Postmodernism a tendency in contemporary culture characterized by rejection of objective truth. Emphasizes roles of language, power relations, and motivations; attacks use of sharp classifications such as white versus black. Postmodernist thought is an intentional departure from modernist approaches previously dominant. Term "postmodernism" comes from its critique of the "modernist" scientific mentality of objectivity and progress associated with the Enlightenment.

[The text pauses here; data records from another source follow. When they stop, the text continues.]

Lemma triple_fail clock t e d :
  consistent d -> unread t -> triple (sound d) (eq d) (fail clock (id t) e) (checked t d).
Proof.
  intros Hc Hu. apply triple_exec_ret. intros now ? <-. split.
  - split; [by apply consistent_states|apply same_locks_failed].
  - left. eauto 6.
Qed.

Lemma triple_check clock spent image browser t d :
  consistent d -> triple (sound d) (eq d) (check clock spent image browser t) (checked t d).
Proof using Type*.
  intros Hc. unfold run_check. destruct (from_target t) as [e|o] eqn:Eo.
  { apply triple_fail; [done|]. unfold unread. by rewrite Eo. }
  apply (triple_bind _ _ (fun s d1 => s = state_ (id t) d /\ d = d1)); [apply triple_ask; by intros d1 <-|].
  intros s. apply triple_pure. intros ->. eapply triple_bind; [apply triple_ends|]. intros crawled. apply triple_pure.
  intros Ec. destruct crawled as [e|c].
  { apply triple_fail; [done|]. unfold unread. by rewrite Eo, Ec. }
  eapply triple_weaken; [apply triple_compare; [done|done|done|by eapply crawl_urls]|done|].
  intros k d' Hk. right. eauto.
Qed.

Lemma check_from clock spent image browser t n d tr n' d' k :
  consistent d -> check clock spent image browser t (n, d) = Some (tr, ((n', d'), k)) ->
  Forall (sound d) tr /\ checked t d k d'.
Proof using Type*. intros Hc E. by apply (triple_check _ _ _ _ _ _ Hc _ _ _ _ _ _ E). Qed.

Lemma checked_consistent t d k d' : consistent d -> checked t d k d' -> consistent d'.
Proof.
  intros Hc [(_ & _ & now & kind & message & ->)|(o & c & _ & _ & f & d1 & d2 & now & _ & Hp & _ & ->)].
  - by apply consistent_states.
  - by apply consistent_states, Hp.
Qed.

(** C24. The tables of the watch stay consistent at every statement of a check, so also where its budget cuts
    it: a page whose text was read has the snapshot of this text, of its own site and address; a change cites
    snapshots that exist, of its page; the retention breaks neither. *)
Theorem watched_tables_stay_consistent clock spent image browser t n d tr n' d' k now :
  check clock spent image browser t (n, d) = Some (tr, ((n', d'), k)) -> consistent d ->
  consistent (check_done t d') /\
  Forall (fun m => consistent m /\ consistent (check_abandoned now t m)) (d :: tr).
Proof using Type*.
  intros E Hc. destruct (check_from _ _ _ _ _ _ _ _ _ _ _ Hc E) as [Ht Hk]. split.
  - apply consistent_states. by eapply checked_consistent.
  - constructor; [split; [done|by do 2 apply consistent_states]|].
    eapply Forall_impl; [exact Ht|]. intros m [Hm _]. split; [done|by do 2 apply consistent_states].
Qed.

(** ** What is removed *)

Lemma referred_lookup target baseline c d u r :
  w_pages (referred target baseline c d) !! (target, u) = Some r -> w_pages d !! (target, u) = Some r.
Proof. unfold referred. destruct baseline; [|done]. simpl. by intros [E _]%map_lookup_filter_Some. Qed.

(** The pages a comparison no longer reaches. *)
Lemma elem_of_gone_of target o baseline c d u :
  u ∈ gone_of o baseline walked c (pages_of target d) <->
  (mode o = Site_ /\ complete c = true /\ baseline = false) /\ u ∉ (fun p => url p) <$> pages c /\
  exists r, w_pages d !! (target, u) = Some r /\ p_removed r = false.
Proof using walked_all.
  unfold gone_of, vanished. destruct (_ && _ && _) eqn:E.
  - apply andb_true_iff in E as [E E2]. apply andb_true_iff in E as [E0 E1]. apply bool_decide_eq_true in E0.
    apply negb_true_iff in E2. rewrite list_elem_of_fmap. setoid_rewrite list_elem_of_filter. setoid_rewrite walked_all.
    split.
    + intros ([v r] & -> & [Hr Hv] & Hin). simpl in *. apply elem_of_map_to_list in Hin. rewrite pages_of_lookup in Hin.
      rewrite elem_of_list_to_set in Hv. split_and!; eauto.
    + intros (_ & Hv & r & Hl & Hr). exists (u, r). split; [done|]. simpl. rewrite elem_of_list_to_set.
      split; [done|]. apply elem_of_map_to_list. by rewrite pages_of_lookup.
  - split; [by intros ?%elem_of_nil|]. intros [(E0 & E1 & E2) _]. exfalso. revert E.
    by rewrite E1, E2, bool_decide_eq_true_2.
Qed.

(** The pages a comparison removes. *)
Lemma removed_by target o baseline before d0 c f d1 u r' :
  progress target o baseline before d0 (pages_of target d0) (pages c) (gone_of o baseline walked c (pages_of target d0)) f d1 ->
  w_pages d1 !! (target, u) = Some r' -> (forall r0, w_pages d0 !! (target, u) = Some r0 -> p_removed r0 = false) ->
  (p_removed r' = true <->
   (exists p, p ∈ pages c /\ url p = u /\ pr_lines p = None /\ pr_gone p = true) \/
   u ∈ gone_of o baseline walked c (pages_of target d0)).
Proof using walked_all.
  intros Hp Hd1 Hlive.
  assert (forall p, p ∈ pages c -> url p = u -> (p_removed r' = true <-> pr_lines p = None /\ pr_gone p = true)) as Hpage.
  { intros p Hpin <-. destruct (pg_settled _ _ _ _ _ _ _ _ _ _ Hp p Hpin) as (r1 & E1 & Hs). rewrite Hd1 in E1.
    injection E1 as <-. unfold settled in Hs. destruct (pr_lines p) as [ls|].
    - destruct Hs as [_ ->]. naive_solver.
    - rewrite Hs, pages_of_lookup. destruct (w_pages d0 !! (target, url p)) as [r0|]; simpl; rewrite ?Hlive, ?orb_false_r by done;
        naive_solver. }
  split.
  - intros Hr. destruct (decide (u ∈ (fun p => url p) <$> pages c)) as [(p & -> & Hpin)%list_elem_of_fmap|Hout].
    + left. exists p. by destruct (proj1 (Hpage p Hpin eq_refl) Hr).
    + right. destruct (decide (u ∈ gone_of o baseline walked c (pages_of target d0))) as [|Hg]; [done|]. exfalso.
      rewrite (pg_others _ _ _ _ _ _ _ _ _ _ Hp) in Hd1 by by split. by rewrite (Hlive _ Hd1) in Hr.
  - intros [(p & Hpin & Hu & Hl & Hg)|Hg]; [by apply (Hpage p)|].
    destruct (pg_gone _ _ _ _ _ _ _ _ _ _ Hp u Hg) as (r1 & E1 & Hr1). congruence.
Qed.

Modernism and postmodernism are understood as cultural projects."Postmodernism" in critical theory refers to a point of departure for works of literature, …, and design, as well as in marketing and business and in the interpretation of law, culture, and religion. Indeed, postmodernism … can be understood as a reaction to modernism…. Whereas modernism was primarily concerned with principles such as identity, unity, authority, and certainty, postmodernism is often associated with difference, plurality, textuality, and skepticism. Four worldviews are the Postmodern-ironist, which sees truth as socially constructed; the scientific-rational, in which truth is found through methodical, disciplined inquiry; the social-traditional, in which truth is found in the heritage of American and Western civilization; and the neo-romantic, in which truth is found through attaining harmony with nature and/or spiritual exploration of the inner self.